Thailand: What a Dollar Can Buy You

People ask us all the time, “Is Thailand expensive?” Well, it all depends on your budget and what things are worth to you. Some tourists probably think that a $300 hotel room is a bargain. A budget traveler faced with such prices, however, might go into the fetal position and rock back and forth uncontrollably for a day or two. It’s all relative. Perhaps, a better question is, “What can a dollar buy you in Thailand?”

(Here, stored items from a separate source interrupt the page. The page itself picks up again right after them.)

(* ===== verification/AesCtr.v ===== *)
(** * AES-128-CTR of the OpenSSL provider

    [xom_aes_128_ctr.c]: contexts with a shared reference counter, the
    initialisation that puts the keyed code into execute-only memory, and the
    streaming interface that restarts the code when it was interrupted. *)

From S2P Require Import Prelude XomDomain ModXom Gctr.

(** ** The context *)

Record xom_aes_ctr_context := CtrCtx {
  oiv : list Z;
  iv : list Z;
  block : list Z;
  refcount : Z;                (* address of the shared counter *)
  block_offset : Z;
  aes_fun : Z;
  num : Z;
  ctr_d : Z;
  has_vaes : bool
}.

Definition set_oiv (x : list Z) (c : xom_aes_ctr_context) : xom_aes_ctr_context :=
  CtrCtx x (iv c) (block c) (refcount c) (block_offset c) (aes_fun c) (num c) (ctr_d c) (has_vaes c).
Definition set_iv (x : list Z) (c : xom_aes_ctr_context) : xom_aes_ctr_context :=
  CtrCtx (oiv c) x (block c) (refcount c) (block_offset c) (aes_fun c) (num c) (ctr_d c) (has_vaes c).
Definition set_block (x : list Z) (n : Z) (c : xom_aes_ctr_context) : xom_aes_ctr_context :=
  CtrCtx (oiv c) (iv c) x (refcount c) n (aes_fun c) (num c) (ctr_d c) (has_vaes c).
Definition set_fun (f : Z) (c : xom_aes_ctr_context) : xom_aes_ctr_context :=
  CtrCtx (oiv c) (iv c) (block c) (refcount c) (block_offset c) f (num c) (ctr_d c) (has_vaes c).
Definition set_ctr (d : Z) (c : xom_aes_ctr_context) : xom_aes_ctr_context :=
  CtrCtx (oiv c) (iv c) (block c) (refcount c) (block_offset c) (aes_fun c) (num c) d (has_vaes c).

(** The reference counters live on the heap and are shared by duplicates. *)
Record cstate (V : Type) := CState { c_refs : gmap Z Z; c_env : V }.
Arguments CState {V}.
Arguments c_refs {V}.
Arguments c_env {V}.

Section ctr.
Context {V : Type} `{GctrEnv V}.

Definition in_env {A} (m : M V A) : M (cstate V) A :=
  fun s => match m (c_env s) with Some (a, e) => Some (a, CState (c_refs s) e) | None => None end.

(** The assembly call, with the bytes it stored and the blocks it left. *)
Definition call_aes (icb x : list Z) (n f : Z) (v : bool) : M (cstate V) (list Z * Z) :=
  in_env (fun e => Some (call_aes_implementation icb x n f v e)).

Definition lift_opt {A} (o : option A) : M (cstate V) A :=
  match o with Some a => ret a | None => ub end.

(** ** Life cycle *)

(** [ptr] and [fresh] are what [aligned_alloc] and [malloc] return for the
    context and for its counter; neither is checked. *)
Definition aes_128_ctr_newctx (vaes : bool) (ptr fresh : Z) : M (cstate V) xom_aes_ctr_context :=
  if (ptr =? 0) || (fresh =? 0) then ub
  else
    do! modify (fun s => CState (<[fresh := 1]> (c_refs s)) (c_env s)) in
    ret (CtrCtx (repeat 0 16) (repeat 0 16) (repeat 0 16) fresh 0 0 0 0 vaes).

Definition aes_128_ctr_freectx (ctx : xom_aes_ctr_context) : M (cstate V) unit :=
  let! s := get in
  match c_refs s !! refcount ctx with
  | None => ub
  | Some n =>
      let n := u32 (n - 1) in
      if n =? 0 then
        do! in_env (pool_free (aes_fun ctx)) in
        modify (fun s => CState (delete (refcount ctx) (c_refs s)) (c_env s))
      else modify (fun s => CState (<[refcount ctx := n]> (c_refs s)) (c_env s))
  end.

Definition aes_128_ctr_dupctx (ctx : xom_aes_ctr_context) : M (cstate V) xom_aes_ctr_context :=
  let! s := get in
  match c_refs s !! refcount ctx with
  | None => ub
  | Some n =>
      do! modify (fun s => CState (<[refcount ctx := u32 (n + 1)]> (c_refs s)) (c_env s)) in
      ret ctx
  end.

(** Returns the status and the context. *)
Definition aes_128_ctr_init (ctx : xom_aes_ctr_context) (key : list Z) (keylen : Z) (iv0 : list Z) (ivlen : Z)
    : M (cstate V) (Z * xom_aes_ctr_context) :=
  if negb (keylen =? AES_128_CTR_KEY_SIZE) then ret (0, ctx)
  else if negb (ivlen =? AES_128_CTR_IV_SIZE) then ret (0, ctx)
  else
    let ctx := set_iv (take 16 iv0) (set_oiv (take 16 iv0) ctx) in
    let staging := setup_128_key (has_vaes ctx) (gctr_code (has_vaes ctx)) key in
    let ctx := set_ctr (load_ctr (iv ctx)) ctx in
    let! f := in_env (pool_lock staging) in
    let ctx := set_fun f ctx in
    if f =? 0 then ret (0, ctx) else ret (1, ctx).

(** ** Encryption *)

(** The [while (num_in_blocks)] loop of [aes_128_ctr_cipher]: [total] blocks,
    [left] of them to do.  A routine that says that more blocks remain than it
    was given ends the loop. *)
Fixpoint cipher_loop (fuel : nat) (alias : bool) (total left : Z) (ctx : xom_aes_ctr_context) (b : bufs)
    : M (cstate V) (xom_aes_ctr_context * bufs) :=
  match fuel with
  | O => ub
  | S fuel =>
      if left =? 0 then ret (ctx, b)
      else
        let off := Z.to_nat (u32 ((total - left) * AES_128_CTR_BLOCK_SIZE)) in
        let len := Z.to_nat (left * AES_128_CTR_BLOCK_SIZE) in
        if decide (length (b_in b) < off + len)%nat then ub
        else
          let! '(y, rem) := call_aes (iv ctx) (take len (drop off (b_in b))) left (aes_fun ctx) (has_vaes ctx) in
          let! b := lift_opt (store_out alias off y b) in
          let blocks_processed := u32 (left - rem) in
          if left <? blocks_processed then ret (ctx, b)
          else
            let d := u32 (ctr_d ctx + blocks_processed) in
            let ctx := set_iv (store_ctr d (iv ctx)) (set_ctr d ctx) in
            cipher_loop fuel alias total (left - blocks_processed) ctx b
  end.

(** [al_out], [al_in]: the pointers are aligned; [alias]: they are equal;
    [outl] is not null.  Returns the status, [*outl], the context and the memory at [out]. *)
Definition aes_128_ctr_cipher (fuel : nat) (al_out al_in alias : bool) (ctx : xom_aes_ctr_context)
    (out : list Z) (outsize : Z) (inp : list Z) (inl : Z)
    : M (cstate V) (Z * Z * (xom_aes_ctr_context * list Z)) :=
  let num_in_blocks := u32 (inl / AES_128_CTR_BLOCK_SIZE) in
  let num_out_blocks := u32 (outsize / AES_128_CTR_BLOCK_SIZE) in
  let len := u32 (num_in_blocks * AES_128_CTR_BLOCK_SIZE) in
  let! wout := lift_opt (make_aligned al_out out len) in
  let! win := lift_opt (make_aligned al_in inp len) in
  let n := if num_out_blocks <? num_in_blocks then num_out_blocks else num_in_blocks in
  let! '(ctx, b) := cipher_loop fuel (alias && al_out) n n ctx (Bufs win wout) in
  let outl := u32 (n * AES_128_CTR_BLOCK_SIZE) in
  ret (1, outl, (ctx, free_aligned al_out (b_out b) out outl)).

(** What [in] holds: with [alias] it is the start of [out]. *)
Definition in_bytes (alias : bool) (out inp : list Z) : list Z :=
  if alias then take (length inp) out else inp.

(** [out_a] and [in_a] are the addresses of the buffers; [inp] are the [inl]
    bytes at [in].  Returns the status, [*outl], the context and the memory at
    [out]. *)
Definition aes_128_ctr_stream_update (fuel : nat) (ctx : xom_aes_ctr_context) (out_a : Z) (out : list Z)
    (outsize in_a : Z) (inp : list Z) : M (cstate V) (Z * Z * (xom_aes_ctr_context * list Z)) :=
  let alias := out_a =? in_a in
  let off := block_offset ctx in
  let inl := Z.of_nat (length inp) in
  if inl + off <? AES_128_CTR_BLOCK_SIZE then
    let! blk := lift_opt (store_at (Z.to_nat off) inp (block ctx)) in
    ret (1, 0, (set_block blk (u8 (off + inl)) ctx, out))
  else if negb (off =? 0) && (outsize <? AES_128_CTR_BLOCK_SIZE) then ret (0, 0, (ctx, out))
  else
    let k := if off =? 0 then 0 else AES_128_CTR_BLOCK_SIZE - off in
    let o := if off =? 0 then 0 else AES_128_CTR_BLOCK_SIZE in
    let! '(outl, (ctx, out)) :=
      (if off =? 0 then ret (0, (ctx, out))
       else
         let inbuf := take (Z.to_nat off) (block ctx) ++ take (Z.to_nat k) inp in
         let! '(_, c_outl, r) := aes_128_ctr_cipher fuel (is_aligned out_a) true false ctx
                                   out AES_128_CTR_BLOCK_SIZE inbuf AES_128_CTR_BLOCK_SIZE in
         ret (c_outl, r)) in
    let inl := inl - k in
    let! '(_, c_outl, (ctx, out2)) :=
      aes_128_ctr_cipher fuel (is_aligned (out_a + o)) (is_aligned (in_a + k)) (alias && (off =? 0)) ctx
        (drop (Z.to_nat o) out) (outsize - o)
        (drop (Z.to_nat k) (in_bytes alias out inp)) inl in
    let out := take (Z.to_nat o) out ++ out2 in
    let full := Z.land inl (Z.lnot (AES_128_CTR_BLOCK_SIZE - 1)) in
    let! blk := lift_opt (store_at 0 (drop (Z.to_nat (k + full)) (in_bytes alias out inp)) (block ctx)) in
    ret (1, outl + c_outl, (set_block blk (u8 (inl - full)) ctx, out)).

(** [while (call_aes_implementation(ctx->iv, inbuf, outbuf, 1, ...));] *)
Fixpoint final_loop (fuel : nat) (icb : list Z) (f : Z) (v : bool) (inbuf outbuf : list Z)
    : M (cstate V) (list Z) :=
  match fuel with
  | O => ub
  | S fuel =>
      let! '(y, rem) := call_aes icb inbuf 1 f v in
      let! outbuf := lift_opt (store_at 0 y outbuf) in
      if rem =? 0 then ret outbuf else final_loop fuel icb f v inbuf outbuf
  end.

(** Returns the status and the bytes written to [out]; [junk] are the bytes of
    the uninitialised buffer on the stack. *)
Definition aes_128_ctr_stream_final (fuel : nat) (ctx : xom_aes_ctr_context) (junk : list Z) (outsize : Z)
    : M (cstate V) (Z * list Z) :=
  let off := block_offset ctx in
  if off =? 0 then ret (1, [])
  else
    let inbuf := take (Z.to_nat off) (block ctx) ++ repeat 0 (Z.to_nat (16 - off)) in
    let! outbuf := final_loop fuel (iv ctx) (aes_fun ctx) (has_vaes ctx) inbuf (take 16 junk) in
    ret (1, take (Z.to_nat (Z.min outsize off)) outbuf).
End ctr.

Here’s what you can get in Bangkok for around a buck:

  • Four liters of drinking water (1 gallon), or 1.5 liters of sparkling water
  • One hour of talking time on your cell phone within Thailand using the 1-2-Call SIM card. Similarly, if your phone and your laptop have Bluetooth capability, you can surf the Internet for 60 minutes.
  • Local English-language newspaper such as the Bangkok Post (compare that to the Times of India for $0.06)
  • Eight stops on the Skytrain, Bangkok’s rapid transit system
  • Three soft serve ice cream cones at Dairy Queen
  • A plate of Thai green curry with rice
  • One liter of gasoline, which translates to $4 per gallon
  • Initial charge for a taxi (including the first couple of kilometers)
  • Two liters of Coke (1/2 gallon)

Well, I just checked what you can get at Starbucks. For $1 you get zero, nada, nil. Actually, let me correct that. You CAN get 2 servings of whipped cream on your imaginary cappuccino venti.

5 responses to “Thailand: What a Dollar Can Buy You”

  1. Sounds like the prices are pretty similar to those in the U.S., with the exception of your rice & curry. Why is food so cheap there? Is the Thai gov’t majorly subsidizing rice, etc?

  2. avatar Tony says:

    I’m not sure if food is subsidized, or not. I assume the big difference is in labor costs, which are much lower here. I do notice that seafood is significantly more that it used to be, which certainly has to do with the export value of fish, lobster, prawns etc. No more cheap lobsters in the world – they’re all being bought up and shipped to the wealthy nations.

  3. If you’re sad about the rising cost of lobster, read Frank Schätzings “Der Schwarm” and you won’t want to eat them anymore anyway… 😉

  4. avatar Thomas says:

    Mmmmhhh, I read the book but I’m still hungry for lobster. I have to admit, it’s been several years so maybe I should read it again.

  5. avatar Noel S Crespi says:

    What about rent comparison, cost of living expense,and grocery?